> **TRY IT**:
What lines in the data below mention the string "Require"? Copy them out.

*** Opening AVAILABLE DATA ***

(* ===== verification/RateLimiter.v ===== *)
(** The rate limiter ([logmoko_rate_limiter.c]).  Its arithmetic is that of IEEE
    754 doubles, computed by the Standard Library's executable specification of
    binary floating point: 53 bits of precision, exponents below 1024, rounding
    to nearest even. *)
From Stdlib Require Import SpecFloat.
From S2P Require Import Prelude.
Local Open Scope Z_scope.

(** ** Doubles *)

Abbreviation double := spec_float.

Definition d_add : double -> double -> double := SFadd 53 1024.
Definition d_sub : double -> double -> double := SFsub 53 1024.
Definition d_mul : double -> double -> double := SFmul 53 1024.
Definition d_div : double -> double -> double := SFdiv 53 1024.

(** The conversion of an integer. *)
Definition d_of_Z (z : Z) : double := binary_normalize 53 1024 z 0 false.

(** The conversion to an integer: towards zero (0 where C leaves it undefined). *)
Definition d_trunc (d : double) : Z :=
  match d with
  | S754_finite s m e =>
      let n := if 0 <=? e then Z.shiftl (Zpos m) e else Z.shiftr (Zpos m) (- e) in
      if s then - n else n
  | _ => 0
  end.

Definition d_zero : double := S754_zero false.

(** ** The limiter *)

(** [struct timespec]. *)
Record timespec := mk_timespec { tv_sec : Z; tv_nsec : Z }.

Record lmk_rate_limiter := mk_rate_limiter { rl_rps : Z; rl_count : Z; rl_start : double }.

(** The value of [rl_now] when the monotonic clock shows [t]. *)
Definition rl_now (t : timespec) : double := d_add (d_of_Z (tv_sec t)) (d_div (d_of_Z (tv_nsec t)) (d_of_Z 1000000000)).

Definition lmk_rate_limiter_init (rps : Z) : lmk_rate_limiter := mk_rate_limiter rps 0 d_zero.

(** The [nanosleep] of a wait that ends at [deadline] when it is [now]. *)
Definition rl_sleep (deadline now : double) : option timespec :=
  let wait := d_sub deadline now in
  if SFltb d_zero wait then
    let sec := d_trunc wait in
    Some (mk_timespec sec (d_trunc (d_mul (d_sub wait (d_of_Z sec)) (d_of_Z 1000000000))))
  else None.

(** The new limiter, and what the call sleeps, if it does. *)
Definition lmk_rate_limiter_wait (clock : timespec) (rl : lmk_rate_limiter) : lmk_rate_limiter * option timespec :=
  if rl_rps rl <=? 0 then (rl, None)
  else
    let now := rl_now clock in
    let start := if SFeqb (rl_start rl) d_zero then now else rl_start rl in
    let count := rl_count rl + 1 in
    let deadline := d_add start (d_div (d_of_Z count) (d_of_Z (rl_rps rl))) in
    (mk_rate_limiter (rl_rps rl) count start, rl_sleep deadline now).

Definition lmk_rate_limiter_reset (rl : lmk_rate_limiter) : lmk_rate_limiter := mk_rate_limiter (rl_rps rl) 0 d_zero.

(** A loop of operations, each followed by a wait at a reading of the clock. *)
Fixpoint rl_run (clocks : list timespec) (rl : lmk_rate_limiter) : list (option timespec) * lmk_rate_limiter :=
  match clocks with
  | [] => ([], rl)
  | c :: clocks' =>
      let '(rl, s) := lmk_rate_limiter_wait c rl in
      let '(ss, rl) := rl_run clocks' rl in (s :: ss, rl)
  end.

(** The deadline of the [n]-th operation of a run that started at [start]. *)
Definition rl_deadline (rps : Z) (start : double) (n : Z) : double := d_add start (d_div (d_of_Z n) (d_of_Z rps)).

Lemma rl_run_started clocks rps count start : 0 < rps -> SFeqb start d_zero = false ->
  (rl_run clocks (mk_rate_limiter rps count start)).2 = mk_rate_limiter rps (count + Z.of_nat (length clocks)) start /\
  forall i c, clocks !! i = Some c ->
    (rl_run clocks (mk_rate_limiter rps count start)).1 !! i =
      Some (rl_sleep (rl_deadline rps start (count + Z.of_nat i + 1)) (rl_now c)).
Proof.
  intros Hrps Hstart. revert count. induction clocks as [|c clocks IH]; intros count.
  { split; [simpl; f_equal; lia|done]. }
  cbn [rl_run]. unfold lmk_rate_limiter_wait. cbn [rl_rps rl_count rl_start].
  rewrite (proj2 (Z.leb_gt rps 0)), Hstart by lia. destruct (IH (count + 1)) as [Hrl Hs].
  destruct (rl_run clocks (mk_rate_limiter rps (count + 1) start)) as [ss rl]. cbn [fst snd] in *. split.
  - rewrite Hrl. simpl length. f_equal. lia.
  - intros [|i] c' Hc; simpl in Hc.
    + simplify_eq. simpl. unfold rl_deadline. by rewrite Z.add_0_r.
    + simpl. rewrite (Hs i c' Hc). do 3 f_equal. lia.
Qed.

(** C40. Pacing without drift: from the first wait after an initialisation or a reset, the
    deadline of the n-th operation is the start plus n periods, however long
    the operations and the sleeps before it took; a limiter without a positive
    rate never sleeps and never changes. *)
Theorem rate_limiter_paces (rl : lmk_rate_limiter) (clock : timespec) (clocks : list timespec) :
  (rl_rps rl <= 0 -> rl_run (clock :: clocks) rl = (None :: replicate (length clocks) None, rl)) /\
  (0 < rl_rps rl -> SFeqb (rl_now clock) d_zero = false ->
   lmk_rate_limiter_reset rl = lmk_rate_limiter_init (rl_rps rl) /\
   let '(sleeps, rl') := rl_run (clock :: clocks) (lmk_rate_limiter_reset rl) in
   rl_start rl' = rl_now clock /\ rl_count rl' = Z.of_nat (length (clock :: clocks)) /\
   forall i c, (clock :: clocks) !! i = Some c ->
     sleeps !! i = Some (rl_sleep (rl_deadline (rl_rps rl) (rl_now clock) (Z.of_nat i + 1)) (rl_now c))).
Proof.
  split.
  - intros Hrps. change (None :: replicate (length clocks) None) with (replicate (length (clock :: clocks)) (@None timespec)).
    induction (clock :: clocks) as [|c cs IH]; [done|]. cbn [rl_run]. unfold lmk_rate_limiter_wait.
    rewrite (proj2 (Z.leb_le _ _)) by done. by rewrite IH.
  - intros Hrps Hstart. split; [done|]. destruct rl as [rps count start]. cbn [rl_rps] in *.
    unfold lmk_rate_limiter_reset. cbn [rl_run rl_rps]. unfold lmk_rate_limiter_wait. cbn [rl_rps rl_count rl_start].
    rewrite (proj2 (Z.leb_gt rps 0)) by lia. change (SFeqb d_zero d_zero) with true. cbv iota.
    destruct (rl_run_started clocks rps (0 + 1) (rl_now clock) Hrps Hstart) as [Hrl Hs].
    destruct (rl_run clocks _) as [ss rl]. cbn [fst snd] in *. rewrite Hrl. cbn [rl_start rl_count].
    split; [done|]. split; [simpl length; lia|]. intros [|i] c Hc; simpl in Hc; [by simplify_eq|].
    simpl. rewrite (Hs i c Hc). do 3 f_equal. lia.
Qed.

(** One operation a millisecond; the second takes longer than its period. *)
Definition ex_clocks : list timespec :=
  [mk_timespec 100 0; mk_timespec 100 1000000; mk_timespec 100 3500000; mk_timespec 100 3500100].

Lemma rate_limiter_paces_witness :
  (rl_run ex_clocks (lmk_rate_limiter_init 1000)).1 =
    [Some (mk_timespec 0 1000000); Some (mk_timespec 0 999999); None; Some (mk_timespec 0 499900)] /\
  rl_count (rl_run ex_clocks (lmk_rate_limiter_init 1000)).2 = 4.
Proof.
  split; [vm_compute; reflexivity|].
  destruct (proj2 (rate_limiter_paces (mk_rate_limiter 1000 7 d_zero) (mk_timespec 100 0)
    [mk_timespec 100 1000000; mk_timespec 100 3500000; mk_timespec 100 3500100]) eq_refl) as [_ H].
  - vm_compute. reflexivity.
  - exact (proj1 (proj2 H)).
Defined.
(* ===== verification/Dump.v ===== *)
(** [lmk_dump_loggers] ([logmoko.c]): the registry as text on standard output -
    the handlers with their type, level, reference count and destination, then
    the loggers with the handlers attached to them. *)
From S2P Require Import Prelude Types Format Registry RegistrySafety RegistryTheorems.
Local Open Scope Z_scope.

Abbreviation text := (list ascii).

Definition LEVEL_1_SEPARATOR : text := chars "    ".
Definition LEVEL_2_SEPARATOR : text := chars "        ".
Definition LEVEL_3_SEPARATOR : text := chars "            ".

(** One [fprintf] of a line. *)
Definition line (s : text) : text := s ++ [NEWLINE].

Section dump.
(** [inet_ntop] of the address [inet_pton] made of the listener's host (0.0.0.0 when it made none). *)
Context (inet_pton : string -> option Z) (inet_ntop : Z -> text).

Definition handler_line (name : string) (h : lmk_log_handler) : text :=
  line (LEVEL_2_SEPARATOR ++ chars "+-handler[name = " ++ chars name ++
    chars ", type = " ++ chars (lmk_get_log_handler_type_str (h_type h)) ++
    chars ", level = " ++ chars (lmk_get_log_level_str (h_log_level h)) ++
    chars ", logger-refs = " ++ fmt_d (h_nr_logger_ref h) ++ chars "]").

Definition filename_line (filename : option string) : text :=
  line (LEVEL_3_SEPARATOR ++ chars "+-filename = " ++ chars (default "(none)"%string filename)).

Definition listener_line (listener : string * Z) : text :=
  line (LEVEL_3_SEPARATOR ++ chars "+-listener = " ++ inet_ntop (default 0 (inet_pton listener.1)) ++
    chars ":" ++ fmt_d (listener.2 mod 65536)).

(** What a handler's type adds: the tag is tested, then the base is cast. *)
Definition settings_lines (h : lmk_log_handler) : outcome text :=
  if h_type h =? LMK_LOG_HANDLER_TYPE_FILE then '(filename, _, _) ← cast_file h; Ok (filename_line filename)
  else if h_type h =? LMK_LOG_HANDLER_TYPE_SOCKET then
    '(listeners, _) ← cast_socket h; Ok (concat (map listener_line listeners))
  else Ok [].

(** [%s] of a NULL name is an invalid access. *)
Fixpoint dump_handlers (handlers : gmap addr lmk_log_handler) (l : list addr) : outcome text :=
  match l with
  | [] => Ok []
  | ha :: l' =>
      h ← deref (handlers !! ha); name ← deref (h_name h);
      settings ← settings_lines h; rest ← dump_handlers handlers l';
      Ok (handler_line name h ++ settings ++ rest)
  end.

Definition logger_line (l : lmk_logger) : text :=
  line (LEVEL_2_SEPARATOR ++ chars "+-logger[name = " ++ chars (l_name l) ++
    chars ", level = " ++ chars (lmk_get_log_level_str (l_log_level l)) ++ chars "]").

Definition attached_line (name : string) : text :=
  line (LEVEL_3_SEPARATOR ++ chars "+-attached handler[name = " ++ chars name ++ chars "]").

Fixpoint dump_refs (handlers : gmap addr lmk_log_handler) (refs : list addr) : outcome text :=
  match refs with
  | [] => Ok []
  | ha :: refs' =>
      h ← deref (handlers !! ha); name ← deref (h_name h);
      rest ← dump_refs handlers refs';
      Ok (attached_line name ++ rest)
  end.

Fixpoint dump_loggers (r : registry) (l : list addr) : outcome text :=
  match l with
  | [] => Ok []
  | la :: l' =>
      lg ← deref (g_loggers r !! la); refs ← dump_refs (g_handlers r) (l_handler_refs lg);
      rest ← dump_loggers r l';
      Ok (logger_line lg ++ refs ++ rest)
  end.

Definition lmk_dump_loggers (r : registry) : outcome text :=
  if g_initialized r then
    hs ← (match g_handler_list r with
          | [] => Ok []
          | _ => hs ← dump_handlers (g_handlers r) (g_handler_list r);
                 Ok (line (LEVEL_1_SEPARATOR ++ chars "+-[Log Handlers]") ++ hs)
          end);
    ls ← (match g_logger_list r with
          | [] => Ok []
          | _ => ls ← dump_loggers r (g_logger_list r);
                 Ok (line (LEVEL_1_SEPARATOR ++ chars "+-[Loggers]") ++ ls)
          end);
    Ok (line (chars "[Logmoko Dump Begin]") ++ hs ++ ls ++ line (chars "[Logmoko Dump End]"))
  else Ok [].

(** ** What it shows *)

(** The name a handler goes by. *)
Definition name_of (r : registry) (ha : addr) : string := default "" (g_handlers r !! ha ≫= h_name).

(** [s] is part of [out]. *)
Definition shows (out s : text) : Prop := exists a b, out = a ++ s ++ b.

Lemma shows_app_l out a s : shows out s -> shows (a ++ out) s.
Proof. intros (x & y & ->). exists (a ++ x), y. by rewrite <- app_assoc. Qed.

Lemma shows_app_r out b s : shows out s -> shows (out ++ b) s.
Proof. intros (x & y & ->). exists x, (y ++ b). by rewrite <- !app_assoc. Qed.

Lemma shows_refl s : shows s s.
Proof. exists [], []. by rewrite app_nil_r. Qed.

(** The lines of a handler's settings. *)
Definition shown_settings (d : handler_data) : text :=
  match d with
  | FileData filename _ _ => filename_line filename
  | SocketData listeners _ => concat (map listener_line listeners)
  | _ => []
  end.

Lemma settings_lines_typed h : handler_typed h -> settings_lines h = Ok (shown_settings (h_data h)).
Proof.
  intros [Ht _]. unfold settings_lines, cast_file, cast_socket. rewrite Ht. by destruct (h_data h).
Qed.

Lemma handler_named r ha : registry_ok r -> ha ∈ g_handler_list r ->
  exists h, g_handlers r !! ha = Some h /\ h_name h = Some (name_of r ha).
Proof.
  intros Hok Hin. apply (ro_handler_list r Hok) in Hin as [h Hh]. exists h. split; [done|].
  destruct (ro_handlers r Hok ha h Hh) as (_ & _ & [name Hn] & _). unfold name_of. rewrite Hh. simpl. by rewrite Hn.
Qed.

Lemma dump_handlers_shows r l : registry_ok r -> (forall ha, ha ∈ l -> ha ∈ g_handler_list r) ->
  exists out, dump_handlers (g_handlers r) l = Ok out /\
    forall ha h, ha ∈ l -> g_handlers r !! ha = Some h -> shows out (handler_line (name_of r ha) h ++ shown_settings (h_data h)).
Proof.
  intros Hok. induction l as [|ha l IH]; intros Hl; [exists []; by split; [|intros ?? ?%not_elem_of_nil]|].
  destruct (handler_named r ha Hok (Hl ha ltac:(by left))) as (h & Hh & Hn).
  destruct IH as (out & He & Hall); [intros x Hx; apply Hl; by right|].
  cbn [dump_handlers]. rewrite Hh. cbn [deref]. rewrite outcome_bind_ok, Hn. cbn [deref].
  rewrite outcome_bind_ok, settings_lines_typed, outcome_bind_ok, He, outcome_bind_ok by apply (ro_structs r Hok ha h Hh).
  eexists. split; [done|]. intros ha2 h2 [->|Hin]%elem_of_cons Hh2.
  - rewrite Hh in Hh2. simplify_eq. rewrite app_assoc. apply shows_app_r, shows_refl.
  - apply shows_app_l, shows_app_l. by apply Hall.
Qed.

Lemma dump_refs_ok r refs : registry_ok r -> (forall ha, ha ∈ refs -> ha ∈ g_handler_list r) ->
  dump_refs (g_handlers r) refs = Ok (concat (map (fun ha => attached_line (name_of r ha)) refs)).
Proof.
  intros Hok. induction refs as [|ha refs IH]; intros Hl; [done|].
  destruct (handler_named r ha Hok (Hl ha ltac:(by left))) as (h & Hh & Hn).
  cbn [dump_refs]. rewrite Hh. cbn [deref]. rewrite outcome_bind_ok, Hn. cbn [deref].
  by rewrite outcome_bind_ok, IH by (intros x Hx; apply Hl; by right).
Qed.

(** A logger's lines: its own and one for each handler attached to it, in the order of attachment. *)
Definition logger_lines (r : registry) (l : lmk_logger) : text :=
  logger_line l ++ concat (map (fun ha => attached_line (name_of r ha)) (l_handler_refs l)).

Lemma dump_loggers_shows r ls : registry_ok r -> (forall la, la ∈ ls -> la ∈ g_logger_list r) ->
  exists out, dump_loggers r ls = Ok out /\
    forall la l, la ∈ ls -> g_loggers r !! la = Some l -> shows out (logger_lines r l).
Proof.
  intros Hok. induction ls as [|la ls IH]; intros Hl; [exists []; by split; [|intros ?? ?%not_elem_of_nil]|].
  assert (exists l, g_loggers r !! la = Some l) as [l Hll] by (apply (ro_logger_list r Hok), Hl; by left).
  destruct IH as (out & He & Hall); [intros x Hx; apply Hl; by right|].
  destruct (ro_loggers r Hok la l Hll) as (_ & _ & _ & Hrefs).
  cbn [dump_loggers]. rewrite Hll. cbn [deref]. rewrite outcome_bind_ok, dump_refs_ok, outcome_bind_ok, He, outcome_bind_ok by done.
  eexists. split; [done|]. intros la2 l2 [->|Hin]%elem_of_cons Hl2.
  - rewrite Hll in Hl2. simplify_eq. unfold logger_lines. rewrite app_assoc. apply shows_app_r, shows_refl.
  - apply shows_app_l, shows_app_l. by eapply Hall.
Qed.

(** The dump of a well-formed registry never reads a NULL name or a freed
    object, and leaves nothing out: every registered handler appears with its
    settings, and every logger with the handlers attached to it. *)
Theorem dump_shows_the_registry r : registry_ok r ->
  exists out, lmk_dump_loggers r = Ok out /\
    (forall ha h, g_handlers r !! ha = Some h -> shows out (handler_line (name_of r ha) h ++ shown_settings (h_data h))) /\
    (forall la l, g_loggers r !! la = Some l -> shows out (logger_lines r l)).
Proof.
  intros Hok. destruct (dump_handlers_shows r (g_handler_list r) Hok ltac:(done)) as (hs & Hhs & Hh).
  destruct (dump_loggers_shows r (g_logger_list r) Hok ltac:(done)) as (ls & Hls & Hl).
  unfold lmk_dump_loggers. rewrite (ro_init r Hok), Hhs, Hls, !outcome_bind_ok.
  assert (forall {A} (l : list A) (a b : text), exists c, (match l with [] => Ok [] | _ :: _ => Ok (a ++ b) end : outcome text) = Ok c /\
    (l <> [] -> forall s, shows b s -> shows c s)) as Hpart.
  { intros A [|x l] a b; eexists; (split; [done|]); [done|]. intros _ s. apply shows_app_l. }
  destruct (Hpart _ (g_handler_list r) (line (LEVEL_1_SEPARATOR ++ chars "+-[Log Handlers]")) hs) as (chs & -> & Hchs).
  destruct (Hpart _ (g_logger_list r) (line (LEVEL_1_SEPARATOR ++ chars "+-[Loggers]")) ls) as (cls & -> & Hcls).
  rewrite !outcome_bind_ok. eexists. split; [done|]. split.
  - intros ha h Hha. assert (ha ∈ g_handler_list r) as Hin by (apply (ro_handler_list r Hok); by eexists).
    apply shows_app_l, shows_app_r, Hchs; [intros Hnil; rewrite Hnil in Hin; by apply not_elem_of_nil in Hin|by apply Hh].
  - intros la l Hla. assert (la ∈ g_logger_list r) as Hin by (apply (ro_logger_list r Hok); by eexists).
    apply shows_app_l, shows_app_l, shows_app_r, Hcls; [intros Hnil; rewrite Hnil in Hin; by apply not_elem_of_nil in Hin|by eapply Hl].
Qed.
End dump.

Lemma dump_shows_the_registry_witness :
  exists out, lmk_dump_loggers (fun _ => None) fmt_d sample_registry = Ok out /\
    shows out (line (chars "        +-handler[name = console, type = CONSOLE, level = TRACE, logger-refs = 1]")) /\
    shows out (line (chars "        +-logger[name = app, level = INFO]") ++
      line (chars "            +-attached handler[name = console]")).
Proof.
  destruct (dump_shows_the_registry (fun _ => None) fmt_d sample_registry sample_registry_ok) as (out & He & Hh & Hl).
  exact (ex_intro _ out (conj He (conj (Hh 2%positive sample_console eq_refl) (Hl 1%positive sample_logger eq_refl)))).
Defined.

*** Closing AVAILABLE DATA ***

> **ANSWER SPACE**:
From Stdlib Require Import SpecFloat.
From S2P Require Import Prelude.
From S2P Require Import Prelude Types Format Registry RegistrySafety RegistryTheorems.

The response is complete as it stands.